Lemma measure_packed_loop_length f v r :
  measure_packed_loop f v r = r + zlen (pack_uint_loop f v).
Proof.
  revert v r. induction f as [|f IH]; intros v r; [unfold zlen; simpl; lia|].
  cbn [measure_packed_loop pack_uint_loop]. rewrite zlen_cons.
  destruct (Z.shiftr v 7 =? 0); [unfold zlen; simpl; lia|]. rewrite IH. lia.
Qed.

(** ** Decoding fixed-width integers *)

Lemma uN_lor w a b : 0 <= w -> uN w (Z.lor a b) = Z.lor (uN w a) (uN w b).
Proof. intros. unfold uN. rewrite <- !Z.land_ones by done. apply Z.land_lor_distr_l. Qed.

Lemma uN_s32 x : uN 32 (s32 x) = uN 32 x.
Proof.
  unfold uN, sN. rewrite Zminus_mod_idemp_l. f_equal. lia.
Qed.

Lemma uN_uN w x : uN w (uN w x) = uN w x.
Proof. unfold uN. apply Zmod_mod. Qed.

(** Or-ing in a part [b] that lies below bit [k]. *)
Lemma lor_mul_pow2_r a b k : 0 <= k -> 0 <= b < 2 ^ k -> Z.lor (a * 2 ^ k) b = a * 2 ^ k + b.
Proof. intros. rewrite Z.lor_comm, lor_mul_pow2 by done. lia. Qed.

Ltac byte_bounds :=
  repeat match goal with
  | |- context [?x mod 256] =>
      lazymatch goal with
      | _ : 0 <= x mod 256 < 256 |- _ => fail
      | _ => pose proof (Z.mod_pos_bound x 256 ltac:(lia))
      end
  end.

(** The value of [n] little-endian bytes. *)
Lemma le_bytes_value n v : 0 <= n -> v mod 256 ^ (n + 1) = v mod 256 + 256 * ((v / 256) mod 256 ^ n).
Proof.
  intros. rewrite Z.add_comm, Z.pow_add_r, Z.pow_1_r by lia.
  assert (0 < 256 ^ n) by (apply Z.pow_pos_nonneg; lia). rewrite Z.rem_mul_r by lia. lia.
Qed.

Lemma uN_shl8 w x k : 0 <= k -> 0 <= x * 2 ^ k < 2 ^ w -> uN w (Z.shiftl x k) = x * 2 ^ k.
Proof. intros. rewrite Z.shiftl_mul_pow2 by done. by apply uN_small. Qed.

EXERCISE GOAL: Copy out every entry, keeping each line exactly as it is.

RESPONSE TO THE TASK:
Lemma measure_packed_loop_length f v r :
  measure_packed_loop f v r = r + zlen (pack_uint_loop f v).
Proof.
  revert v r. induction f as [|f IH]; intros v r; [unfold zlen; simpl; lia|].
  cbn [measure_packed_loop pack_uint_loop]. rewrite zlen_cons.
  destruct (Z.shiftr v 7 =? 0); [unfold zlen; simpl; lia|]. rewrite IH. lia.
Qed.

(** ** Decoding fixed-width integers *)

Lemma uN_lor w a b : 0 <= w -> uN w (Z.lor a b) = Z.lor (uN w a) (uN w b).
Proof. intros. unfold uN. rewrite <- !Z.land_ones by done. apply Z.land_lor_distr_l. Qed.

Lemma uN_s32 x : uN 32 (s32 x) = uN 32 x.
Proof.
  unfold uN, sN. rewrite Zminus_mod_idemp_l. f_equal. lia.
Qed.

Lemma uN_uN w x : uN w (uN w x) = uN w x.
Proof. unfold uN. apply Zmod_mod. Qed.

(** Or-ing in a part [b] that lies below bit [k]. *)
Lemma lor_mul_pow2_r a b k : 0 <= k -> 0 <= b < 2 ^ k -> Z.lor (a * 2 ^ k) b = a * 2 ^ k + b.
Proof. intros. rewrite Z.lor_comm, lor_mul_pow2 by done. lia. Qed.

Ltac byte_bounds :=
  repeat match goal with
  | |- context [?x mod 256] =>
      lazymatch goal with
      | _ : 0 <= x mod 256 < 256 |- _ => fail
      | _ => pose proof (Z.mod_pos_bound x 256 ltac:(lia))
      end
  end.

(** The value of [n] little-endian bytes. *)
Lemma le_bytes_value n v : 0 <= n -> v mod 256 ^ (n + 1) = v mod 256 + 256 * ((v / 256) mod 256 ^ n).
Proof.
  intros. rewrite Z.add_comm, Z.pow_add_r, Z.pow_1_r by lia.
  assert (0 < 256 ^ n) by (apply Z.pow_pos_nonneg; lia). rewrite Z.rem_mul_r by lia. lia.
Qed.

Lemma uN_shl8 w x k : 0 <= k -> 0 <= x * 2 ^ k < 2 ^ w -> uN w (Z.shiftl x k) = x * 2 ^ k.
Proof. intros. rewrite Z.shiftl_mul_pow2 by done. by apply uN_small. Qed.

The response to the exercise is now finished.